Mulher: Durante a noite, podíamos ouvir outros sons que não fossem as pessoas. Tiros, cavalos em perseguição. Ouvíamos as grades de ferro do casarão abrir e fechar a noite toda. Papai falava que ia dar um jeito. Eu nem desconfiava que do lado de fora, havia um homem que queria nos matar.
Minha família sempre foi muito religiosa e seguia sua relação com Deus muito fielmente. Eu não entendia muito bem como isso funcionava, mas tinha certeza de que havia algo muito forte. Eu sempre tomei o meu princípio de que, se existe Deus, e eu sou sua semelhança, logo concluo com razão que estou num mundo crido por ele. Mas que mundo é esse que não me permite ser liberta de mim mesma? Que mundo é esse que não me permite andar nas ruas como os outros? Que não me deixa ser livre deste lugar escuro e sujo.
(Pausa) A couve cheira muito mal depois de algum tempo. Nossa geladeira não sabe o que é uma margarina há tempos. Minha irmã e eu ficamos aqui o dia todo. Papai sai logo cedo pela manhã e volta tarde da noite. Não podemos fazer nenhum barulho alto durante o dia e nem durante a noite. Minha mãe fica na parte de cima da casa, onde fica a lojinha dela. Ela só desce aqui para baixo de tardezinha quando fecha a loja com medo dos ataques. Nós, eu e mana, só conhecemos o mundo através das revistas e jornais que papai traz. Fazíamos aquilo a tarde toda, era sempre essa rotina.
(Para a irmã) Olha! Esse aqui pode recortar. Um baile lindo não é?
Menina: E esse jornal? Podemos recortar?
(A mulher pega o jornal e lê)
Mulher: Hitler invade casas de judeus e os leva para Auschwitz. (Para irmã) Não, não recorte este. Deixe este comigo, tudo bem?
Menina: Porque não? O que diz este ai?
Mulher: Acho melhor você não saber Andrea. (Para si mesma) Eu não tinha ideia de que todo aquele reboliço lá fora poderia causar em mim e em minha irmã um medo tão grande. Cada dia que passava os dias ficavam mais longos e eternos. Quando fazia frio, não podíamos nem sequer acender a lareira, isso poderia chamar a atenção dos homens de capa.
Menina: Anne, quando você iria me contar que estamos sendo perseguidos?
Mulher: Me senti um lixo, nunca pensei que ela soubesse de tudo. É, era fato que eu não havia contado para ela, mas não pensei que ela fosse descobrir tão cedo. (Para irmã) Querida eu não lhe contei porque queria esperar o momento certo. Você ainda é muito pequena.
Menina: Que momento certo Anne?
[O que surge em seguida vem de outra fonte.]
Lemma i386_root s arg finish T :
  conforms HOST_i386 → aligned T = true → 12 <= T <= bottom → T < 2 ^ 32 → regs s I386.esp = T →
  regs s I386.esi = func → regs s I386.edx = arg → regs s I386.edi = finish → regs s I386.ecx = enable →
  three_calls HOST_i386 I386.ThreadRoot s arg finish.
Proof.
  intros Hc Ha HT HT' Hsp H0 H1 H2 H3. unfold three_calls, I386.ThreadRoot.
  assert (∀ k, 0 <= k <= 12 → u32 (T - k) = T - k) as Hu by (intros; apply u32_id; unfold uint32; lia).
  assert (aligned (T - 4) = true ∧ aligned (T - 8) = true ∧ aligned (T - 12) = true) as (Ha1 & Ha2 & Ha3).
  { repeat split; apply (aligned_off T (- _)); done. }
  erewrite exec_step; [|reflexivity|cbn [step]; rewrite Hsp, Hu, store_aligned by (done || lia); reflexivity].
  erewrite exec_step by reflexivity.
  erewrite exec_step; [|reflexivity|cbn [step]].
  2: { match goal with |- context [u32 (?x - 4)] => change x with (T - 4) end.
       replace (T - 4 - 4) with (T - 8) by lia. rewrite Hu, store_aligned by (done || lia). reflexivity. }
  edestruct (exec_call HOST_i386) as (e1 & He1 & ->); [done|reflexivity| |exact H3|by left|].
  { cbn [enter]. match goal with |- context [u32 (?x - 4)] => change x with (T - 8) end.
    replace (T - 8 - 4) with (T - 12) by lia. rewrite Hu, store_aligned by (done || lia). reflexivity. }
  cbn [returns] in He1. destruct He1 as (Hsp1 & Hr1 & Hm1).
  match type of Hsp1 with _ = u32 (regs ?e _ + 4) => change (regs e I386.esp) with (T - 12) in Hsp1, Hm1 end.
  replace (T - 12 + 4) with (T - 8) in * by lia. rewrite Hu in Hsp1 by lia.
  assert (mem e1 (T - 8) = arg) as Harg.
  { rewrite Hm1 by lia. cbn [mem set_pc set_reg]. rewrite upd_ne, upd_eq by lia. exact H1. }
  edestruct (exec_call HOST_i386) as (e2 & He2 & ->);
    [done|reflexivity| |etrans; [exact (Hr1 I386.esi ltac:(kept))|exact H0]|by right|].
  { cbn [enter]. rewrite Hsp1. replace (T - 8 - 4) with (T - 12) by lia. rewrite Hu, store_aligned by (done || lia). reflexivity. }
  cbn [returns] in He2. destruct He2 as (Hsp2 & Hr2 & _).
  match type of Hsp2 with _ = u32 (regs ?e _ + 4) => change (regs e I386.esp) with (T - 12) in Hsp2 end.
  replace (T - 12 + 4) with (T - 8) in Hsp2 by lia. rewrite Hu in Hsp2 by lia.
  edestruct exec_last as [r ->]; [reflexivity|by repeat constructor| | |].
  { cbn [enter]. rewrite Hsp2. replace (T - 8 - 4) with (T - 12) by lia. rewrite Hu, store_aligned by (done || lia). reflexivity. }
  { etrans; [exact (Hr2 I386.edi ltac:(kept))|]. etrans; [exact (Hr1 I386.edi ltac:(kept))|exact H2]. }
  do 4 eexists. split; [reflexivity|]. cbn [argument].
  match goal with |- mem ?e _ = _ => change (regs e I386.esp) with (T - 12) end. cbn [mem set_pc set_reg].
  rewrite upd_ne by lia. replace (T - 12 + 4) with (T - 8) by lia. exact Harg.
Qed.
End NewThread.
Não temos momento certo. Você terá que me contar tudo agora. Nossos momentos certos são agora; estamos no meio de uma guerra, não dá para esconder mais nada Anne. Me promete?
Mulher (para si): O que eu faria? Não poderia mentir para ela. Eu fiquei presa aqui durante toda minha vida, e agora o ciclo se repetiria com ela. Não poderia iludi-la pra sempre. O máximo das coisas chegariam a ela. Eu sabia que ela iria descobrir. Mais cedo ou mais tarde. Mas já que teria que prometer a ela, teria que prometer a mim mesma não sofrer por ela. (Para irmã) Querida, vou lhe dizer uma coisa que você pode ficar assustada, mas que vai me tranquilizar um pouco. Tenha sempre a certeza de quem você é. E sim, eu prometo, nunca mais vou lhe esconder nada. Eu te amo querida.